The continued growth of cropland and loss of natural habitat have increasingly simplified agricultural landscapes in the Midwest. A Great Lakes Bioenergy Research Center (GLBRC) study concluded that this simplification is associated with increased crop pest abundance and insecticide use, consequences that could be tempered by perennial bioenergy crops.

Simplified landscapes, with lots of cropland and little natural habitat, promote crop pest problems and increased use of insecticides.

Illustration: courtesy Tim Meehan, UW-Madsion

While the relationship between landscape simplification, crop pest pressure, and insecticide use has been suggested before, it has not been well supported by empirical evidence.

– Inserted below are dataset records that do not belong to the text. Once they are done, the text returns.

Lemma inv_begin s f id end_ claim first :
  inv s → extent_live (committer s) → records (disk s) = Some f → commit_plan (disk s) id end_ = Ok (SyncThrough claim first) → 0 <= end_ →
  inv {| disk := disk s; committer := NeedSync (rf_generation f) id claim first; reclaims := reclaims s |}.
Proof.
  intros Hi Hl Ef Hp He. destruct (commit_plan_inv _ _ _ _ _ Ef Hp) as (Ei & Hc & Hlt & Hfst).
  pose proof (inv_bounds s Hi f (head_in _ _ Ef)) as (B1 & B2).
  assert (Hcl : ∀ n, claimed (disk s) id n → prior_records (disk s) = [] ∧ n < end_).
  { intros n Hn. destruct (inv_claims s Hi Hl id n Hn) as (_ & _ & C). destruct (C f Ef Ei) as (Hpr & m & Hm & Hle).
    specialize (Hlt m Hm). split; [done|lia]. }
  apply (inv_open_head s _ (rf_generation f) id f); try done. simpl. split_and!.
  - split_and!; try lia.
    + pose proof (records_identity_array f) as [L _]%is_array_spec. by rewrite <- Ei.
    + exists f. split_and!; [done..|]. intros Hne. done.
    + intros n Hn. destruct (Hcl n Hn). lia.
  - intros h Hh Eg. rewrite (generation_unique _ h f (inv_generations s Hi) Hh (head_in _ _ Ef) Eg). lia.
  - intros ->. destruct (synced_through (disk s) id) as [n|] eqn:En; [|done].
    assert (claimed (disk s) id n) as Hn by (by eapply recoverable_commit).
    destruct (inv_claims s Hi Hl id n Hn) as (A & _ & _). destruct (Hcl n Hn) as [Hpr _]. split_and!; try done.
    intros h Hh _. unfold names in Hh. rewrite Hpr, Ef in Hh. apply list_elem_of_singleton in Hh. by injection Hh as ->.
Qed.

Lemma inv_begin_replacement s f id end_ current :
  inv s → extent_live (committer s) → records (disk s) = Some f → commit_plan (disk s) id end_ = Ok (NameReplacement current) →
  inv {| disk := disk s; committer := NeedDirectory (rf_generation f) current 0; reclaims := reclaims s |}.
Proof.
  intros Hi Hl Ef Hp. destruct (commit_plan_inv _ _ _ _ _ Ef Hp) as (Ei & _ & Hs).
  apply (inv_open_head s _ (rf_generation f) current f); try done. simpl. split.
  - split_and!; try done.
    + pose proof (records_identity_array f) as [L _]%is_array_spec. by rewrite Ei.
    + exists f. split_and!; done.
    + intros n Hn. destruct (inv_claims s Hi Hl current n Hn) as (_ & _ & C).
      destruct (C f Ef (eq_sym Ei)) as (_ & m & Hm & _). by rewrite Hs in Hm.
  - intros h Hh _. apply (inv_bounds s Hi h Hh).
Qed.

Lemma inv_sync s g id claim first :
  inv s → committer s = NeedSync g id claim first →
  inv {| disk := sync_open (disk s) g;
         committer := if first : bool then NeedDirectory g id claim else NeedPublish g id claim;
         reclaims := reclaims s |}.
Proof.
  intros Hi Ec. pose proof (sync_open_advances (disk s) g (inv_bounds s Hi)) as Ha.
  pose proof (inv_advances s _ Hi Ha) as Hi'. pose proof (inv_committer _ Hi') as Hc. simpl in Hc.
  rewrite Ec in Hc. destruct Hc as (Ho & Hlen & Hf).
  assert (Hsync : ∀ h, Some h ∈ names (sync_open (disk s) g) → rf_generation h = g → claim <= rf_synced h).
  { intros h Hh Eg. specialize (Hlen h Hh Eg).
    change (names (sync_open (disk s) g)) with (option_map (sync_if g) <$> names (disk s)) in Hh.
    apply list_elem_of_fmap in Hh as ([h0|] & E & _); [|done]. injection E as ->. unfold sync_if in *.
    destruct (Z.eqb_spec (rf_generation h0) g); simpl in *; [lia|done]. }
  apply (inv_phase _ _ Hi'); simpl; [by rewrite Ec| |rewrite Ec; by destruct first].
  destruct first; simpl; [done|]. destruct (Hf eq_refl) as (A & B & C). split_and!; try done. auto.
Qed.

Lemma inv_sync_directory s g id claim :
  inv s → committer s = NeedDirectory g id claim →
  inv {| disk := sync_directory (disk s); committer := NeedPublish g id claim; reclaims := reclaims s |}.
Proof.
  intros Hi Ec. pose proof (inv_directory s Hi) as Hi'. pose proof (inv_committer _ Hi') as Hc. simpl in Hc.
  rewrite Ec in Hc. destruct Hc as (Ho & Hs). apply (inv_phase _ _ Hi'); simpl; [by rewrite Ec| |by rewrite Ec].
  destruct Ho as (H1 & H2 & (f & Ef & Hg & Hn) & H3). split_and!; try done.
  - exact (conj H1 (conj H2 (conj (ex_intro _ f (conj Ef (conj Hg Hn))) H3))).
  - unfold names. simpl. simpl in Ef. rewrite Ef. by intros ?%list_elem_of_singleton.
  - intros h Hh Ei. unfold names in Hh. simpl in Hh, Ef. rewrite Ef in Hh.
    apply list_elem_of_singleton in Hh. injection Hh as ->. apply Hs; [|auto].
    unfold names. simpl. rewrite Ef. by left.
Qed.


Lemma recent_cons c l : c ≠ [] → recent (c :: l) = c :: recent l.
Proof. by destruct c. Qed.

Lemma extent_record_nonempty id n : length id = 32%nat → extent_record id n ≠ [].
Proof. intros Hl E. pose proof (extent_record_length id n Hl) as L. by rewrite E in L. Qed.

Lemma claimed_publish d id n id' n' :
  length id = 32%nat → 0 <= n <= u64_max →
  claimed (publish d id n) id' n' ↔ (id' = id ∧ n' = n) ∨ claimed d id' n'.
Proof.
  intros Hl Hn. unfold claimed, recoverable, publish. simpl commit_file. simpl prior_commit.
  rewrite recent_cons by by apply extent_record_nonempty. split.
  - intros (c & [->|Hc]%elem_of_cons & E); [|right; eauto].
    rewrite extent_of_record in E by done. case_bool_decide; [|done]. injection E as <-. by left.
  - intros [[-> ->]|(c & Hc & E)]; [|by exists c; split; [right|]].
    exists (extent_record id n). split; [by left|]. rewrite extent_of_record by done. by rewrite bool_decide_eq_true_2.
Qed.

Lemma inv_publish s g id claim :
  inv s → committer s = NeedPublish g id claim →
  inv {| disk := publish (disk s) id claim; committer := Idle; reclaims := reclaims s |}.
Proof.
  intros Hi Ec. pose proof (inv_committer s Hi) as Hc. rewrite Ec in Hc.
  destruct Hc as ((Hb & Hl & (h & Eh & Hg & Hne) & Hm) & HN & Hs & Hp).
  assert (extent_live (committer s)) as Hlive by by rewrite Ec.
  destruct Hi as [I1 I2 I3 I4 I5 I6]. constructor; simpl; try done.
  - intros _ id' n'. rewrite claimed_publish by done. intros Hcl.
    assert (Hst : ∀ m, synced_through (publish (disk s) id claim) id' = Some m ↔ id' = id ∧ m = claim).
    { intros m. unfold synced_through, publish. simpl commit_file. rewrite extent_of_record by done.
      case_bool_decide; split; intros Hx; [by injection Hx as <-|by destruct Hx as [_ ->]|done|by destruct Hx as [-> _]]. }
    destruct Hcl as [[-> ->]|Hcl].
    + split_and!; try done. intros f Ef Ei. split; [by eapply Hp|]. exists claim. split; [by apply Hst|lia].
    + destruct (I3 Hlive id' n' Hcl) as (A & B & C). split_and!; try done. intros f Ef Ei.
      destruct (C f Ef Ei) as (Hpr & m & Hm' & Hle). split; [done|].
      destruct (decide (id' = id)) as [->|Hid].
      * exists claim. split; [by apply Hst|]. by apply Hm.
      * simpl in Ef. rewrite Eh in Ef. injection Ef as ->. exfalso. eapply (Hne ltac:(congruence) n'). by rewrite Ei.
  - intros p r f Hr Hf. destruct (I5 p r f Hr Hf) as (B & A1 & A2 & A3 & A4 & A5). split_and!; simpl; done.
  - intros _ p r Hr Eg. pose proof (I6 Hlive p r Hr Eg) as Hr'. destruct r as [| |rv g0 f]; simpl in *; [done|..].
    + destruct Hr' as [A B]. split; [|done]. intros id' n'. rewrite claimed_publish by done.
      intros [[-> _]|Hcl]; [|eauto]. apply (B g id). by rewrite Ec.
    + intros n. rewrite claimed_publish by done. intros [[E _]|Hcl]; [|by eapply Hr'].
      destruct (I5 p _ f Hr eq_refl) as (_ & _ & _ & A3 & _). destruct (A3 g id) as [_ Hx]; [by rewrite Ec|]. congruence.
Qed.

Lemma invalidate_claims d id n : ¬ claimed (invalidate d) id n.
Proof. intros (c & Hc & _). by apply elem_of_nil in Hc. Qed.

(** Forgetting the extent is always sound. *)
Lemma inv_invalidate s c :
  inv s → open_file c = None → committer_ok (invalidate (disk s)) c →
  inv {| disk := invalidate (disk s); committer := c; reclaims := reclaims s |}.
Proof.
  intros [I1 I2 I3 I4 I5 I6] Hc0 Hc1. constructor; simpl; try done.
  - intros _ id n Hc. by apply invalidate_claims in Hc.
  - intros p r f Hr Hf. destruct (I5 p r f Hr Hf) as (B & A1 & A2 & A3 & A4 & A5). split_and!; simpl; try done.
    by rewrite Hc0.
  - intros _ p r Hr Eg. destruct r; simpl; [done|split; [|by rewrite Hc0]|]; intros; [exfalso|intros ?]; by eapply invalidate_claims.
Qed.

Lemma with_head_names d f f' : records d = Some f → rf_generation f' = rf_generation f →
  generations (with_records d (Some f')) = generations d ∧
  head_generation (with_records d (Some f')) = head_generation d.
Proof. intros E G. unfold generations, names, head_generation. simpl. rewrite E. simpl. by rewrite G. Qed.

This study, published online in the Proceedings of the National Academy of Sciences during the week of July 11, is the first to document a link between simplification and increased insecticide use.

“When you replace natural habitat with cropland, you tend to get more crop pest problems,” says lead author Tim Meehan, University of Wisconsin–Madison associate scientist in the Department of Entomology. “Two things drive this pattern. As you remove natural habitats you remove habitat for beneficial predatory insects, and when you create more cropland you make a bigger target for pests — giving them what they need to survive and multiply.”
 
Because landscape simplification has long been assumed to increase pest pressure, UW-Madison professor of entomology Claudio Gratton and Meehan were not surprised to find that counties with less natural habitat had higher rates of insecticide use.

One striking finding was that landscape simplification was associated with annual insecticide application to an additional 5,400 square miles in the Midwest -- an area the size of Connecticut.

Although simplification of agricultural landscapes is likely to continue, the research suggests that the planting of perennial bioenergy crops — like switchgrass and mixed prairie — can offset some negative effects.

“Perennial crops provide year–round habitat for beneficial insects, birds, and other wildlife, and are critical for buffering streams and rivers from soil erosion and preventing nutrient and pesticide pollution,” says Doug Landis, Michigan State University professor of entomology and landscape ecology.  

Perennial grasslands that can be used for bioenergy could also provide biodiversity support, specifically beneficial insect support, says Gratton.

“If we can create agricultural landscapes with increased crop diversity, then perhaps we can increase beneficial insects, reduce pest pressure and reduce the need for chemical inputs into the environment,” he says.

“We are at a junction right now.  There is increased demand for renewable energy, and one big question is: where it will come from?” Gratton says. “We hope that these kinds of studies will help us forecast the impacts that bioenergy crops may have on agricultural landscapes.”

The Great Lakes Bioenergy Research Center is one of three Department of Energy Bioenergy Research Centers funded to make transformational breakthroughs that will form the foundation of new cellulosic biofuels technology. The GLBRC is led by the University of Wisconsin-Madison, with Michigan State University as the major partner.  Additional scientific partners are DOE National Laboratories, other universities and a biotechnology company.

The study was a collaboration between GLBRC researchers Meehan and Gratton of the UW-Madison, and Ben Werling and Doug Landis of Michigan State University.